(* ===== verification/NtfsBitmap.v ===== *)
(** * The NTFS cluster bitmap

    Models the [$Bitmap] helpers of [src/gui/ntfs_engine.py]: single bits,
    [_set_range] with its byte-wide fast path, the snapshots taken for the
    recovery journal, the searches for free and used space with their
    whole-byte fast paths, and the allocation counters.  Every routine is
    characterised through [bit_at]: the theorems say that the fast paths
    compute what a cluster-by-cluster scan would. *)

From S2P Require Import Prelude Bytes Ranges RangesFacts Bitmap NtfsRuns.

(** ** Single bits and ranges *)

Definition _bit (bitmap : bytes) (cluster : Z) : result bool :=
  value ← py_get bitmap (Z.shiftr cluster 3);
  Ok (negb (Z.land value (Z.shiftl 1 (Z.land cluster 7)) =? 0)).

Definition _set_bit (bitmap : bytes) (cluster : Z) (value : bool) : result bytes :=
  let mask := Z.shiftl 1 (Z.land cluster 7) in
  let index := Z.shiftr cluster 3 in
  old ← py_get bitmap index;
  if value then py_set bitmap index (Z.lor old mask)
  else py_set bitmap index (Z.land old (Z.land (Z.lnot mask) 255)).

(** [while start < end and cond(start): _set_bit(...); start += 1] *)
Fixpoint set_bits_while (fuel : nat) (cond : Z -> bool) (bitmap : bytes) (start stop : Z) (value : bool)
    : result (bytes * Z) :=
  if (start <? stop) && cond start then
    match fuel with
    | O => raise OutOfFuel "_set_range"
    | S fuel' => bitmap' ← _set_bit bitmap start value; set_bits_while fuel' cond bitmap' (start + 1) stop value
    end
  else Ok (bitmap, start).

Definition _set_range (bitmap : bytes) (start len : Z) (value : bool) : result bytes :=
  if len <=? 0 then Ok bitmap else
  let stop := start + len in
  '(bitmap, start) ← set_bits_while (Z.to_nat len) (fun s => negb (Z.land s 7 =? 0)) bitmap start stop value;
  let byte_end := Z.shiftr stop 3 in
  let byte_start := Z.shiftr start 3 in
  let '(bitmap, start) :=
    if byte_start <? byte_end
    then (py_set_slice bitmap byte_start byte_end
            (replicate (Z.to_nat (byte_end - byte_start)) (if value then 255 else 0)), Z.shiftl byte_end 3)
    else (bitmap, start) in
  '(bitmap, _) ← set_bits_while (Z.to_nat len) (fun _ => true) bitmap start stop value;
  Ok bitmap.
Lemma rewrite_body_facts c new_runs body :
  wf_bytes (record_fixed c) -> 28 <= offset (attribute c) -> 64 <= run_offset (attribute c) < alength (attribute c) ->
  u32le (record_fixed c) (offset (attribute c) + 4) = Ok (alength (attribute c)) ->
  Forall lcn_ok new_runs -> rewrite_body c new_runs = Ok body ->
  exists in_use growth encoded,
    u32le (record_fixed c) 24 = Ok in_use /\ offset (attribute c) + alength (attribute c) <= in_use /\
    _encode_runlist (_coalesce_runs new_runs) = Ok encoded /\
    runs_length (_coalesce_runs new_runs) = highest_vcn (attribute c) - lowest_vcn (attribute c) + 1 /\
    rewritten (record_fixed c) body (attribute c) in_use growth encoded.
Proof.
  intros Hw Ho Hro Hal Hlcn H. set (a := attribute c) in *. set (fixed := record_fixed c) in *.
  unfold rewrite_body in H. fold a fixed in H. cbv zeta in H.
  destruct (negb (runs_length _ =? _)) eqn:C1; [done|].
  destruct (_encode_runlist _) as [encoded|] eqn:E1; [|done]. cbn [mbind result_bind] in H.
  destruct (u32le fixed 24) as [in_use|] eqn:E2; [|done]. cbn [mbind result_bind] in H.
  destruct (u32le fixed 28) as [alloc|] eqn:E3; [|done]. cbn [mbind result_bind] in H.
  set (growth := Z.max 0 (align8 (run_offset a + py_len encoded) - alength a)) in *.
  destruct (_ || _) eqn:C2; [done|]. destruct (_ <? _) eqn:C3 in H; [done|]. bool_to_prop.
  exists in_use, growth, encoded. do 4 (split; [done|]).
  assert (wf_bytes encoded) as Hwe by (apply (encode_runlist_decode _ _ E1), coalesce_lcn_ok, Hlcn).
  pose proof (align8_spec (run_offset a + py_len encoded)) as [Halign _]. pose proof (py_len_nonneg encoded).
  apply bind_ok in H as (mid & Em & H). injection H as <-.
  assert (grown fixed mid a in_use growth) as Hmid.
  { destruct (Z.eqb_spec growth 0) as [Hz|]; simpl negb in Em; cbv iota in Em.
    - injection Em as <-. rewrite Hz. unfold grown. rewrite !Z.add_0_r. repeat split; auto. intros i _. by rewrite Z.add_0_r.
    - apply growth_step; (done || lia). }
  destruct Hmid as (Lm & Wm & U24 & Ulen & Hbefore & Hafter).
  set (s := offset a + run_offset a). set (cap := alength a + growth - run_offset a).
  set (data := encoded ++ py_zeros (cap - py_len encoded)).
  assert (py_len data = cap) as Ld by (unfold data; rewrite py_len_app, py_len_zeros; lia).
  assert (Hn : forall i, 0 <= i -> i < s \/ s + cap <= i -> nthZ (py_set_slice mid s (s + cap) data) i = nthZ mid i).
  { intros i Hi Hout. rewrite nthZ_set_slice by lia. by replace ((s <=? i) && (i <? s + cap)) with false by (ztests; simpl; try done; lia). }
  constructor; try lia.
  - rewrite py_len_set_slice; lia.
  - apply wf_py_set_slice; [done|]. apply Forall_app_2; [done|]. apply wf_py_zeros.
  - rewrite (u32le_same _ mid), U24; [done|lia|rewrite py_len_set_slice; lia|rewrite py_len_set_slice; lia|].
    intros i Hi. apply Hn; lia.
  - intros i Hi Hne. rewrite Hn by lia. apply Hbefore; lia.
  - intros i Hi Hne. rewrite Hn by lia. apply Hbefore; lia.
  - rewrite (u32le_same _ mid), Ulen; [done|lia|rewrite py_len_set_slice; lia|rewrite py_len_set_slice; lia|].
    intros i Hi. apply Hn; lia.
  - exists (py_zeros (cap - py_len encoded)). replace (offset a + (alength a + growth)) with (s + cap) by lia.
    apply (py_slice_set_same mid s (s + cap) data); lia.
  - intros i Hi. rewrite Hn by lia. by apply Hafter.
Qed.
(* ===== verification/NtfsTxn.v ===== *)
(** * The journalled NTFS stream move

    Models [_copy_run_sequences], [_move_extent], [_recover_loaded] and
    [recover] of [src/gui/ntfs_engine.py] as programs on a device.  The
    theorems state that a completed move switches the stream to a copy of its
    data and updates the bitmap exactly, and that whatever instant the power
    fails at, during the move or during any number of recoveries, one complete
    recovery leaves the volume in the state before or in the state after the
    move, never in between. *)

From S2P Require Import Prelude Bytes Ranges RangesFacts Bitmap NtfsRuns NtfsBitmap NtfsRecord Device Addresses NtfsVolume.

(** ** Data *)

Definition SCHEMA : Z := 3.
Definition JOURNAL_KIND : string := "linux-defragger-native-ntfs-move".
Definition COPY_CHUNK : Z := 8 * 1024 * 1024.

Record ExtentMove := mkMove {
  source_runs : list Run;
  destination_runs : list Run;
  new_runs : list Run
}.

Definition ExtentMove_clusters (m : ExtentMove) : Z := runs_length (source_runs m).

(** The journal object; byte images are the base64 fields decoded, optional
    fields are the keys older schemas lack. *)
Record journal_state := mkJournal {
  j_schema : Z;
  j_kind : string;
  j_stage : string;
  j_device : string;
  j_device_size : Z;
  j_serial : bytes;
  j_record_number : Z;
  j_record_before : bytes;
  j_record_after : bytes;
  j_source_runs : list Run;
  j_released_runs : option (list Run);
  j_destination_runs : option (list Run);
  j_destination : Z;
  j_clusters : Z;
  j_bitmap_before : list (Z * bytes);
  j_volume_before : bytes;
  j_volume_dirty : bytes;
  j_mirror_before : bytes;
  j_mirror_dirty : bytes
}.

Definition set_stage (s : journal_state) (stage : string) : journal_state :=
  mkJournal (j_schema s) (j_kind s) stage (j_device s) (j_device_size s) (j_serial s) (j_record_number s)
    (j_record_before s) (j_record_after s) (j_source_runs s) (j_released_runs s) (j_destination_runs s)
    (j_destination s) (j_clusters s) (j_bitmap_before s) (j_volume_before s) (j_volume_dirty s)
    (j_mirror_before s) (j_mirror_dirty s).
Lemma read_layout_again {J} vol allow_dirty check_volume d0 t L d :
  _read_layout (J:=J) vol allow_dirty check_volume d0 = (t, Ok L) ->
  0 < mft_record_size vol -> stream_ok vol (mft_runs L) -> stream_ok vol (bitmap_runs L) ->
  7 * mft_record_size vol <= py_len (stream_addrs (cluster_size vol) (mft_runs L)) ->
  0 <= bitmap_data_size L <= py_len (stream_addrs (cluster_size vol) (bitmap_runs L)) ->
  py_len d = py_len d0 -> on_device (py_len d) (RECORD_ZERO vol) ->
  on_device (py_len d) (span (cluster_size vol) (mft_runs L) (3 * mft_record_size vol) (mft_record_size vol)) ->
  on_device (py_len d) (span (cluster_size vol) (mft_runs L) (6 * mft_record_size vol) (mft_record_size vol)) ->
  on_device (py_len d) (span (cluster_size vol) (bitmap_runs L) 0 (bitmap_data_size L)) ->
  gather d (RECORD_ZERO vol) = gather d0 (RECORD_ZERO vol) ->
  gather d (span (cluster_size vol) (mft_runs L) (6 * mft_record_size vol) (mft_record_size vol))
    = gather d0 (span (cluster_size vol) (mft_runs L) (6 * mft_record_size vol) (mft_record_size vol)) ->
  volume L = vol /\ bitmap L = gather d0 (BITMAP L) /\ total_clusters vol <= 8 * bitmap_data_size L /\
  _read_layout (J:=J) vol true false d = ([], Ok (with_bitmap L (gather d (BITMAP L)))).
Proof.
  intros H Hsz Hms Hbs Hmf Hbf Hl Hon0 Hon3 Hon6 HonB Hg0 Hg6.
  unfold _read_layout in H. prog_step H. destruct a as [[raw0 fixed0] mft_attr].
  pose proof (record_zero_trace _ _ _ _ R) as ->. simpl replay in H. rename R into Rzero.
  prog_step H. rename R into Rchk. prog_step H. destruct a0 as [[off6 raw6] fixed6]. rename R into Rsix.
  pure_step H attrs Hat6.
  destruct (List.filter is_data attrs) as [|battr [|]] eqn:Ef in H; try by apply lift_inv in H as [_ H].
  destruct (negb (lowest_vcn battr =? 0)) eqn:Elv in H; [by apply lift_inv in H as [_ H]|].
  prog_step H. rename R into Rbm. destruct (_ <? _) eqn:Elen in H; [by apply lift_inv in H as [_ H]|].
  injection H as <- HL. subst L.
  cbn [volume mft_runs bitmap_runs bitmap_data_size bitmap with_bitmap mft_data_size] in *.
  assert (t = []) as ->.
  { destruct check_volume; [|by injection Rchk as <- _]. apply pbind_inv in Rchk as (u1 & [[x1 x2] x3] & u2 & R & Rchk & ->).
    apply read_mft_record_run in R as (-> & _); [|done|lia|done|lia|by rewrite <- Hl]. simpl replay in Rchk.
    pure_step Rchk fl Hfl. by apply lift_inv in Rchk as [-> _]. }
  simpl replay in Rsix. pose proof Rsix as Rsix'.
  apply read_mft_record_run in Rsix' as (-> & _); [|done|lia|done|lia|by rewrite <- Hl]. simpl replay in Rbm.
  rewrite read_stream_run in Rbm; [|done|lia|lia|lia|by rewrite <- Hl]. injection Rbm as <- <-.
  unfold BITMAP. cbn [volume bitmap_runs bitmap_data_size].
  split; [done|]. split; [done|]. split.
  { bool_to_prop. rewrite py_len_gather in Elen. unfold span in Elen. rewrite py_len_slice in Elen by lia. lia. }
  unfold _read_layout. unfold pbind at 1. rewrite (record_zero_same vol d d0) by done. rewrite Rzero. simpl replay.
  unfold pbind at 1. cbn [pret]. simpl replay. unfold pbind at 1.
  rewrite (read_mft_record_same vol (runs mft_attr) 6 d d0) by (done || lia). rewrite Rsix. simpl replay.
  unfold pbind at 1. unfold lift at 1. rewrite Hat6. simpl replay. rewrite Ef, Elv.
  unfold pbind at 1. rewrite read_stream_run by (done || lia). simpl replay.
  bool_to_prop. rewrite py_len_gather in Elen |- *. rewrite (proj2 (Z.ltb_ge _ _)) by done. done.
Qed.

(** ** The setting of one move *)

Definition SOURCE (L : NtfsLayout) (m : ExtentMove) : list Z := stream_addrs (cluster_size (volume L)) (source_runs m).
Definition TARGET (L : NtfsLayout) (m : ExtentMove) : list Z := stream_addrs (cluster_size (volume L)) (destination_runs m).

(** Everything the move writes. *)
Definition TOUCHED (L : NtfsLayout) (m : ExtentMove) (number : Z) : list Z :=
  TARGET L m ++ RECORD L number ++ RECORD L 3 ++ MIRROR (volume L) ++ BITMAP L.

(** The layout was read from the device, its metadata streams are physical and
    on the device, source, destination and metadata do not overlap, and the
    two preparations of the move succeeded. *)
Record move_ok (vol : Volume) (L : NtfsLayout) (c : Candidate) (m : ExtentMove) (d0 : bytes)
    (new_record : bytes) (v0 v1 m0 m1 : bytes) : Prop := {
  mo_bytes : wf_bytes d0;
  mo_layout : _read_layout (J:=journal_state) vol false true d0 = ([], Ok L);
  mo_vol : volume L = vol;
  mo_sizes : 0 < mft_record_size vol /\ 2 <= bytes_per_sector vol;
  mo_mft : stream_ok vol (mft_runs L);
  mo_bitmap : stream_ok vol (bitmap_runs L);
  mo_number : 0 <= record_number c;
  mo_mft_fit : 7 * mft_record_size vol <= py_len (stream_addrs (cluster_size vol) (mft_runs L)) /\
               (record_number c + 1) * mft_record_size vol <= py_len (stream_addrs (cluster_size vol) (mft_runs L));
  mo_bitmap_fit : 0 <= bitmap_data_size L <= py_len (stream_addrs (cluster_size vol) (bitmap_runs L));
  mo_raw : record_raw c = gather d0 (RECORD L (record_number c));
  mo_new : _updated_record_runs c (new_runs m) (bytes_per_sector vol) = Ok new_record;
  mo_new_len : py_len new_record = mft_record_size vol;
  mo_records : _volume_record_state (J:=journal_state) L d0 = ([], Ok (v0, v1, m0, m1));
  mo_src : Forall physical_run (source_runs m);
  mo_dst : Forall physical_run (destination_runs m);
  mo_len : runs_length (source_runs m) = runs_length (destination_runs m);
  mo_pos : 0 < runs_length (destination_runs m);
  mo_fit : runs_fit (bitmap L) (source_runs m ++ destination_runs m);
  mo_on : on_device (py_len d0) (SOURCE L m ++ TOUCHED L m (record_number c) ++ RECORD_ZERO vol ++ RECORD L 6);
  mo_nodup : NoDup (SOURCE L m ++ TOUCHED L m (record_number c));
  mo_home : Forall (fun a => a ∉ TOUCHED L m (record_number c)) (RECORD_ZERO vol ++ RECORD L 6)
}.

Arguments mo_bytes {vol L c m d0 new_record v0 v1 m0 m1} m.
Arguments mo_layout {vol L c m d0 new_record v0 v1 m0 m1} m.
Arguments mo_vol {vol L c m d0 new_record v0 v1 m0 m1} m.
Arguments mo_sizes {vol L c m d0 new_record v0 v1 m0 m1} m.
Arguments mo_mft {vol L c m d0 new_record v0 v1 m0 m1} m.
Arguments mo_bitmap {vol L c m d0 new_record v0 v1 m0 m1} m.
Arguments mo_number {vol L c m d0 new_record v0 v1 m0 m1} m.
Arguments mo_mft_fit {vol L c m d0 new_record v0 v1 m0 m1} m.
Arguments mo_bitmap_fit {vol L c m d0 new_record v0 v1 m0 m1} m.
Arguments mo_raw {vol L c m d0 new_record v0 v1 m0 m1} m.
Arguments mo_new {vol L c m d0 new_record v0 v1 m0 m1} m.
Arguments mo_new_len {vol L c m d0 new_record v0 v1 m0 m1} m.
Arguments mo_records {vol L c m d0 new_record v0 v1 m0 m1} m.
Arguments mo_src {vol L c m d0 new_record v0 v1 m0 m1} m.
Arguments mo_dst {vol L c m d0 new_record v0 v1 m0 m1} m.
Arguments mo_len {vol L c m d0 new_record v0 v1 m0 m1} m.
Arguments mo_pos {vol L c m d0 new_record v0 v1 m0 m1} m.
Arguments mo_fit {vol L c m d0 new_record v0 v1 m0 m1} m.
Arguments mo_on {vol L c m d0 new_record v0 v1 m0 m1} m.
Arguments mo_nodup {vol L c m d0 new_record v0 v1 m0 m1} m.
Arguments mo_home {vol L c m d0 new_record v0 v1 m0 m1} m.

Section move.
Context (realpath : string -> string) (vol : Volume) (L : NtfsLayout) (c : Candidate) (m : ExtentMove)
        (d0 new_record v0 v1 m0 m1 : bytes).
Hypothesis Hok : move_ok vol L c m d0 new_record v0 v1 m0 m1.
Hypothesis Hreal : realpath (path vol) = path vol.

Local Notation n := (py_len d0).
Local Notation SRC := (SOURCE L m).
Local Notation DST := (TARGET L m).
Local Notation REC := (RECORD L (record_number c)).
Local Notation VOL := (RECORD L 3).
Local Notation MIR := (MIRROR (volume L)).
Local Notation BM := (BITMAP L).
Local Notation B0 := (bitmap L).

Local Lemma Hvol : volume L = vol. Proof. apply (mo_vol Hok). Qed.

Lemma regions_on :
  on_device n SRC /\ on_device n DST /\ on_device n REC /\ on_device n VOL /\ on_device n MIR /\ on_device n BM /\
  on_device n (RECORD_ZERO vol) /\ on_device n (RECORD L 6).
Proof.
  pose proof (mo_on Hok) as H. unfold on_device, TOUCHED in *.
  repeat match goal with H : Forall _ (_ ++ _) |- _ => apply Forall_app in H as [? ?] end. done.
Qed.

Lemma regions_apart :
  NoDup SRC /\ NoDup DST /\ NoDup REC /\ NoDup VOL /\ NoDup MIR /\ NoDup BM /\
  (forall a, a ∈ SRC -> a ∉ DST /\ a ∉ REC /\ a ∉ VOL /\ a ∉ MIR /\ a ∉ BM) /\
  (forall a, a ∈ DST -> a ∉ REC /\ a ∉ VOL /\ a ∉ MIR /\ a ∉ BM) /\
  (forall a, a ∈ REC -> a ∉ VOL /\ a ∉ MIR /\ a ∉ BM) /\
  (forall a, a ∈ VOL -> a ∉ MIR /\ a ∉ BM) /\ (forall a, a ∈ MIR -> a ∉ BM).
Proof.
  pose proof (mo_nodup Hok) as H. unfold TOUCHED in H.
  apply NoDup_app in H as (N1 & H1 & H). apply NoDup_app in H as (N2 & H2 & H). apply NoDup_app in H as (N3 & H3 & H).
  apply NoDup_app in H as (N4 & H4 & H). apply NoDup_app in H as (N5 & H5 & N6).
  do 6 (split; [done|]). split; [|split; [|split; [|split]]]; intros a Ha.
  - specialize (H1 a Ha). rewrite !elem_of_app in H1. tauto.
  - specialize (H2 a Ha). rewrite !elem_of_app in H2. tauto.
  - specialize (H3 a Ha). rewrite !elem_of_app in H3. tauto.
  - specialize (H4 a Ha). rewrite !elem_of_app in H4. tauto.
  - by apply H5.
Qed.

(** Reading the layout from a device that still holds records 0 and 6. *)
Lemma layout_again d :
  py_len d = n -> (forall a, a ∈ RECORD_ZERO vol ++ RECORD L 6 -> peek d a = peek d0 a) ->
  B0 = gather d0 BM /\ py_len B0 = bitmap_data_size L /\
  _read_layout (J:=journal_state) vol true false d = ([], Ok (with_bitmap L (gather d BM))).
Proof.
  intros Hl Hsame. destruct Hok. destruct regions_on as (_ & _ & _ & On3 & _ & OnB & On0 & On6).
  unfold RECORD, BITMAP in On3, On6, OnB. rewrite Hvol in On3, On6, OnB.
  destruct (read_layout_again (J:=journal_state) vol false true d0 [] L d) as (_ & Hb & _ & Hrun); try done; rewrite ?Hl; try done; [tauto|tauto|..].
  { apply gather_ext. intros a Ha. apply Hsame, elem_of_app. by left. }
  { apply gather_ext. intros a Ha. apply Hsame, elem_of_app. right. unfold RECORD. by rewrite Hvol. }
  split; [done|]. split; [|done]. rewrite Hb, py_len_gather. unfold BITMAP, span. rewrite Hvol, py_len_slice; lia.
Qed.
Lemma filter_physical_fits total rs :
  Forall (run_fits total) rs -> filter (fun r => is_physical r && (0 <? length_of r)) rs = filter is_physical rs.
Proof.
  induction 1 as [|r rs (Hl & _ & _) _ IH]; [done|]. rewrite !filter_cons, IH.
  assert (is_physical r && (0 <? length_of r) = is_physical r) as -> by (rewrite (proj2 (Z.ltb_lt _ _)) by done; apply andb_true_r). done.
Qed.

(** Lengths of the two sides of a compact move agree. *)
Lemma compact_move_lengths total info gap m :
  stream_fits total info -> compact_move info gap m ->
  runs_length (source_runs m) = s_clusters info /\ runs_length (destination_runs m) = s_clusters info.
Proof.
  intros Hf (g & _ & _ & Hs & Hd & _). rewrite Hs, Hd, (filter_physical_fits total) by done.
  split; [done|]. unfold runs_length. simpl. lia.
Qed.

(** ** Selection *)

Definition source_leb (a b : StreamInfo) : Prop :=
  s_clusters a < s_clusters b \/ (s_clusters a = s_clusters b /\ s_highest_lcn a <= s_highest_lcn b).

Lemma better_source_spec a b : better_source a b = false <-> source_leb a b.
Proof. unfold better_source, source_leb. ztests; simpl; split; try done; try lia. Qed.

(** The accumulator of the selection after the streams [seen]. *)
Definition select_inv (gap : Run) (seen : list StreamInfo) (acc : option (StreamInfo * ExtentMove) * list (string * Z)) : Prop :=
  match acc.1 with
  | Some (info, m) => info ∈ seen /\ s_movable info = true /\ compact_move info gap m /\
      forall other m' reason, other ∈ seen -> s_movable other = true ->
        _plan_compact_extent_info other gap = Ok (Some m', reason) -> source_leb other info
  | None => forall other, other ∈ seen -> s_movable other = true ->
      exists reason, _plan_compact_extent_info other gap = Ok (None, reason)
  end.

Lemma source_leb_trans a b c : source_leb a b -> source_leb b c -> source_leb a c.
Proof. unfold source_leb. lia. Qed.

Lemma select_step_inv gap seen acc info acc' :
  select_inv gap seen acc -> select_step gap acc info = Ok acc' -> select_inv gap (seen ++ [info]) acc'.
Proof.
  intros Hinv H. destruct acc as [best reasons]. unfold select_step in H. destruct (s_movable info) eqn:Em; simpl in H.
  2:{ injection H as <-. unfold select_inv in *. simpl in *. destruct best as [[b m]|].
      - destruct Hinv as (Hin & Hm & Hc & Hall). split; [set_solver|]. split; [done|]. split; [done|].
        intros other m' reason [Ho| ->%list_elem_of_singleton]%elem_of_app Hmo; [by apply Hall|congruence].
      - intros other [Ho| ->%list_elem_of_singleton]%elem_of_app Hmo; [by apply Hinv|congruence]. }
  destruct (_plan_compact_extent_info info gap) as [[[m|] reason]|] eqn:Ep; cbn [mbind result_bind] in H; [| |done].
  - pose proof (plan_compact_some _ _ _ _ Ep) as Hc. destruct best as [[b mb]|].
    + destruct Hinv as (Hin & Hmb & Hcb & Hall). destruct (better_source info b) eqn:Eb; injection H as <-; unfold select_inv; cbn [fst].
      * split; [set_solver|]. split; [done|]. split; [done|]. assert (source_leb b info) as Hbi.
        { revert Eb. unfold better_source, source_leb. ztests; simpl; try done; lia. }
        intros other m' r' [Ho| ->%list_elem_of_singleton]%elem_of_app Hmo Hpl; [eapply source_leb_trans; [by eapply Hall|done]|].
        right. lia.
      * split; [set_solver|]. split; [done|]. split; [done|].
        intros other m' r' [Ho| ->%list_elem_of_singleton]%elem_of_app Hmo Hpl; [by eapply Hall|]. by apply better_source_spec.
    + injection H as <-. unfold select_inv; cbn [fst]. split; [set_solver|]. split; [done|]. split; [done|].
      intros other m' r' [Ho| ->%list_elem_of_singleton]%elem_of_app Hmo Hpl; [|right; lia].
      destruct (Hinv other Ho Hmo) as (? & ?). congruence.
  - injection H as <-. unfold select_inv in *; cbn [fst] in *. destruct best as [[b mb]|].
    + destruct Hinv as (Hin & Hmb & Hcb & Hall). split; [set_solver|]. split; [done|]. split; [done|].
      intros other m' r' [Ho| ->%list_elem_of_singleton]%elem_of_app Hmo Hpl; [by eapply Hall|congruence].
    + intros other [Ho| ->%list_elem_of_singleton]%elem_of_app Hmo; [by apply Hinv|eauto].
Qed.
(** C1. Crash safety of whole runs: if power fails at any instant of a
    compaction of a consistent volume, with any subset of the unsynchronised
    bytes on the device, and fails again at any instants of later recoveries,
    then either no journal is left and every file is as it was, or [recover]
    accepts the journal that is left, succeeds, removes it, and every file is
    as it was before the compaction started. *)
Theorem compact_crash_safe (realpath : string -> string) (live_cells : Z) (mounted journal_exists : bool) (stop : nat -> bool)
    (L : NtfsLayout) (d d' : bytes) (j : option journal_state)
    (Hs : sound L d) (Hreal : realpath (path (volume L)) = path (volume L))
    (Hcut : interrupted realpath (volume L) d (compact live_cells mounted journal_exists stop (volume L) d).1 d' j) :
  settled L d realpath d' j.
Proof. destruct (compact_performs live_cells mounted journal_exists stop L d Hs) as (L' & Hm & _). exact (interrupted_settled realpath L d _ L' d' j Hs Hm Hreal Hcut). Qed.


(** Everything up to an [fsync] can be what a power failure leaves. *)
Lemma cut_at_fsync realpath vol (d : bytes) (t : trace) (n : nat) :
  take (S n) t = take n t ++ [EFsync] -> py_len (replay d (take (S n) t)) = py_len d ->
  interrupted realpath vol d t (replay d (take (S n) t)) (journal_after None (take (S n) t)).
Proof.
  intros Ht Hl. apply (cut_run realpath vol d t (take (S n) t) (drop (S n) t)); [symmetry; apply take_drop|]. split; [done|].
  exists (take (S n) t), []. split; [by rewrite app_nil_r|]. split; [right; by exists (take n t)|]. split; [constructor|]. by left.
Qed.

################

> [TASK PROMPT] Repeat the entries above verbatim, but only from the line that has "apply read_mft_record_run in R as" down to the line that has "simpl replay in Rsix.", inclusive.

> [RESPONSE]
    apply read_mft_record_run in R as (-> & _); [|done|lia|done|lia|by rewrite <- Hl]. simpl replay in Rchk.
    pure_step Rchk fl Hfl. by apply lift_inv in Rchk as [-> _]. }
  simpl replay in Rsix. pose proof Rsix as Rsix'.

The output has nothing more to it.